Гордясь тем, что он «русский» большевик, Сталин нашел ответ на вопрос, мучивший многих граждан нового государства, как обрести идентичность. Он весьма своеобразно трактовал роль государственности в Советской России, которая представлялась как коллективная идентичность. Что касается строительства социализма в стране, то этот процесс он представлял как миссию России в мировой истории. Свое место в этом процессе он определял весьма четко: сильный политический лидер, укрепляющий свое положение и в партии, и вне ее.

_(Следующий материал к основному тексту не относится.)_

(* ================================================================== *)
(** ** The session store *)
(* ================================================================== *)

Lemma get_set_same (k : string) (v : N) (m : Auth.Sessions) :
  Auth.get k (Auth.set k v m) = Some v.
Proof.
  induction m as [|[k' v'] m IH]; cbn [Auth.set Auth.get].
  - now rewrite String.eqb_refl.
  - destruct (String.eqb k' k) eqn:E; cbn [Auth.get]; rewrite E; [reflexivity | exact IH].
Qed.

Lemma get_set_other (k k' : string) (v : N) (m : Auth.Sessions) :
  k' <> k -> Auth.get k' (Auth.set k v m) = Auth.get k' m.
Proof.
  intros Hne.
  induction m as [|[k0 v0] m IH]; cbn [Auth.set Auth.get].
  - destruct (String.eqb_spec k k') as [E | E]; [congruence | reflexivity].
  - destruct (String.eqb_spec k0 k) as [E | E]; cbn [Auth.get].
    + subst k0. destruct (String.eqb_spec k k') as [E' | E']; [congruence | reflexivity].
    + destruct (String.eqb k0 k'); [reflexivity | exact IH].
Qed.

Lemma get_delete_same (k : string) (m : Auth.Sessions) :
  Auth.get k (Auth.delete k m) = None.
Proof.
  induction m as [|[k' v'] m IH]; cbn [Auth.delete Auth.get]; [reflexivity|].
  destruct (String.eqb k' k) eqn:E; [exact IH|].
  cbn [Auth.get]. rewrite E. exact IH.
Qed.

Lemma get_delete_other (k k' : string) (m : Auth.Sessions) :
  k' <> k -> Auth.get k' (Auth.delete k m) = Auth.get k' m.
Proof.
  intros Hne.
  induction m as [|[k0 v0] m IH]; cbn [Auth.delete Auth.get]; [reflexivity|].
  destruct (String.eqb_spec k0 k) as [E | E].
  - subst k0. destruct (String.eqb_spec k k') as [E' | E']; [congruence | exact IH].
  - cbn [Auth.get]. destruct (String.eqb k0 k'); [reflexivity | exact IH].
Qed.

(* ================================================================== *)
(** ** Splitting and trimming *)
(* ================================================================== *)

Lemma splitOn_nonempty (sep : ascii) (s : string) : splitOn sep s <> [].
Proof.
  destruct s as [|c s]; cbn [splitOn]; [discriminate|].
  destruct (Ascii.eqb c sep); [discriminate|].
  destruct (splitOn sep s); discriminate.
Qed.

Сталин рассматривал Ленина и самого себя как вождей Советской России, которая являлась законным правопреемником России прошлой. Таковым было значение записки, адресованной членам Политбюро в 1926 г. Он находил огорчительным, что некоторые представители украинской интеллигенции стремились к дерусификации и культурной разобщенности с Москвой – и это в то время, когда рабочие Запада с восхищением взирают на Москву как на оплот мировой революции и ленинизма; сам же ленинизм он назвал «высочайшим достижением русской культуры»29. Устрялов в «Смене вех» еще до него назвал большевизм «конечным продуктом» русской культуры. Мысль была настолько из ряда вон выходящей, что ее повторение Сталиным почти слово в слово пять лет спустя убедительно доказывает, что он черпал вдохновение именно в этой устряловской цитате. Ленину, для которого не существовало такого понятия, как единая русская культура, сама идея о ленинизме или большевизме как о «высочайшем достижении» этой культуры показалась бы нелепой. Для Сталина же она была естественной и правильной. С его точки зрения, и Ленин, и он сам были представителями уходящей в глубь веков русской культуры, выразителями всего лучшего, что в ней есть. Таким было направление мыслей Сталина в 20-е годы, когда он стал одним из правителей страны и жил в Кремле с его дворцами и соборами, в этой древней крепости на берегу реки Москвы. Именно в это время он выработал свою политическую программу.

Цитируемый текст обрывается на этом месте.